(Collected data entries)

(** X21: the first loop of [extract_food_with_ner] never raises; it
    yields at most one food per FOOD entity, each with a cleaned name
    of at least two characters and a quantity that is not negative.  A
    quantity is used once: of two foods that follow a QUANTITY entity,
    the first takes the number and the second gets 1. *)
Theorem pair_entities_uses_a_quantity_once (ents : list (string * string)) :
  (exists food_entities,
      pair_entities ents None [] = Ok food_entities
      /\ Forall (fun f => (2 <= String.length (food f))%nat
                          /\ not_negative (item_quantity f)) food_entities
      /\ (List.length food_entities
          <= List.length (filter (fun e => String.eqb (fst e) "FOOD") ents))%nat)
  /\ (forall quantity_text food1 food2 q,
        _parse_quantity_str quantity_text = Ok q ->
        (2 <= String.length (clean_entity_text food1))%nat ->
        (2 <= String.length (clean_entity_text food2))%nat ->
        pair_entities [("QUANTITY", quantity_text); ("FOOD", food1); ("FOOD", food2)]
          None []
        = Ok [ {| food := clean_entity_text food1; item_quantity := q |};
               {| food := clean_entity_text food2; item_quantity := 1 |} ]).
Proof.
  split.
  - destruct (pair_entities_spec ents None [] I) as (added & E & Hall & Hlen).
    exists added. rewrite E. split; [reflexivity|]. split; [exact Hall | exact Hlen].
  - intros quantity_text food1 food2 q Hq H1 H2.
    remember (clean_entity_text food1) as c1 eqn:Hc1.
    remember (clean_entity_text food2) as c2 eqn:Hc2.
    apply Nat.ltb_ge in H1, H2.
    cbn [pair_entities].
    change (String.eqb "QUANTITY" "QUANTITY") with true.
    change (String.eqb "FOOD" "QUANTITY") with false.
    change (String.eqb "FOOD" "FOOD") with true.
    cbv iota. rewrite Hq. cbn [bind].
    rewrite <- Hc1, H1. cbv iota. rewrite <- Hc2, H2. reflexivity.
Qed.

End QuantityFacts.

(* ------------------------------------------------------------------ *)
(** * Further facts on the resolver and on dishes *)

Lemma parse_quantity_not_negative (line : string) :
  not_negative (fst (fst (parse_ingredient line))).
Proof.
  unfold parse_ingredient.
  destruct (ingredient_pattern (strip line)) as [[[g1 g2] g3]|]; simpl.
  - apply sum_parts_not_negative. reflexivity.
  - reflexivity.
Qed.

Problem.
Would you write down every record again, exactly?

Your solution.
(** X21: the first loop of [extract_food_with_ner] never raises; it
    yields at most one food per FOOD entity, each with a cleaned name
    of at least two characters and a quantity that is not negative.  A
    quantity is used once: of two foods that follow a QUANTITY entity,
    the first takes the number and the second gets 1. *)
Theorem pair_entities_uses_a_quantity_once (ents : list (string * string)) :
  (exists food_entities,
      pair_entities ents None [] = Ok food_entities
      /\ Forall (fun f => (2 <= String.length (food f))%nat
                          /\ not_negative (item_quantity f)) food_entities
      /\ (List.length food_entities
          <= List.length (filter (fun e => String.eqb (fst e) "FOOD") ents))%nat)
  /\ (forall quantity_text food1 food2 q,
        _parse_quantity_str quantity_text = Ok q ->
        (2 <= String.length (clean_entity_text food1))%nat ->
        (2 <= String.length (clean_entity_text food2))%nat ->
        pair_entities [("QUANTITY", quantity_text); ("FOOD", food1); ("FOOD", food2)]
          None []
        = Ok [ {| food := clean_entity_text food1; item_quantity := q |};
               {| food := clean_entity_text food2; item_quantity := 1 |} ]).
Proof.
  split.
  - destruct (pair_entities_spec ents None [] I) as (added & E & Hall & Hlen).
    exists added. rewrite E. split; [reflexivity|]. split; [exact Hall | exact Hlen].
  - intros quantity_text food1 food2 q Hq H1 H2.
    remember (clean_entity_text food1) as c1 eqn:Hc1.
    remember (clean_entity_text food2) as c2 eqn:Hc2.
    apply Nat.ltb_ge in H1, H2.
    cbn [pair_entities].
    change (String.eqb "QUANTITY" "QUANTITY") with true.
    change (String.eqb "FOOD" "QUANTITY") with false.
    change (String.eqb "FOOD" "FOOD") with true.
    cbv iota. rewrite Hq. cbn [bind].
    rewrite <- Hc1, H1. cbv iota. rewrite <- Hc2, H2. reflexivity.
Qed.

End QuantityFacts.

(* ------------------------------------------------------------------ *)
(** * Further facts on the resolver and on dishes *)

Lemma parse_quantity_not_negative (line : string) :
  not_negative (fst (fst (parse_ingredient line))).
Proof.
  unfold parse_ingredient.
  destruct (ingredient_pattern (strip line)) as [[[g1 g2] g3]|]; simpl.
  - apply sum_parts_not_negative. reflexivity.
  - reflexivity.
Qed.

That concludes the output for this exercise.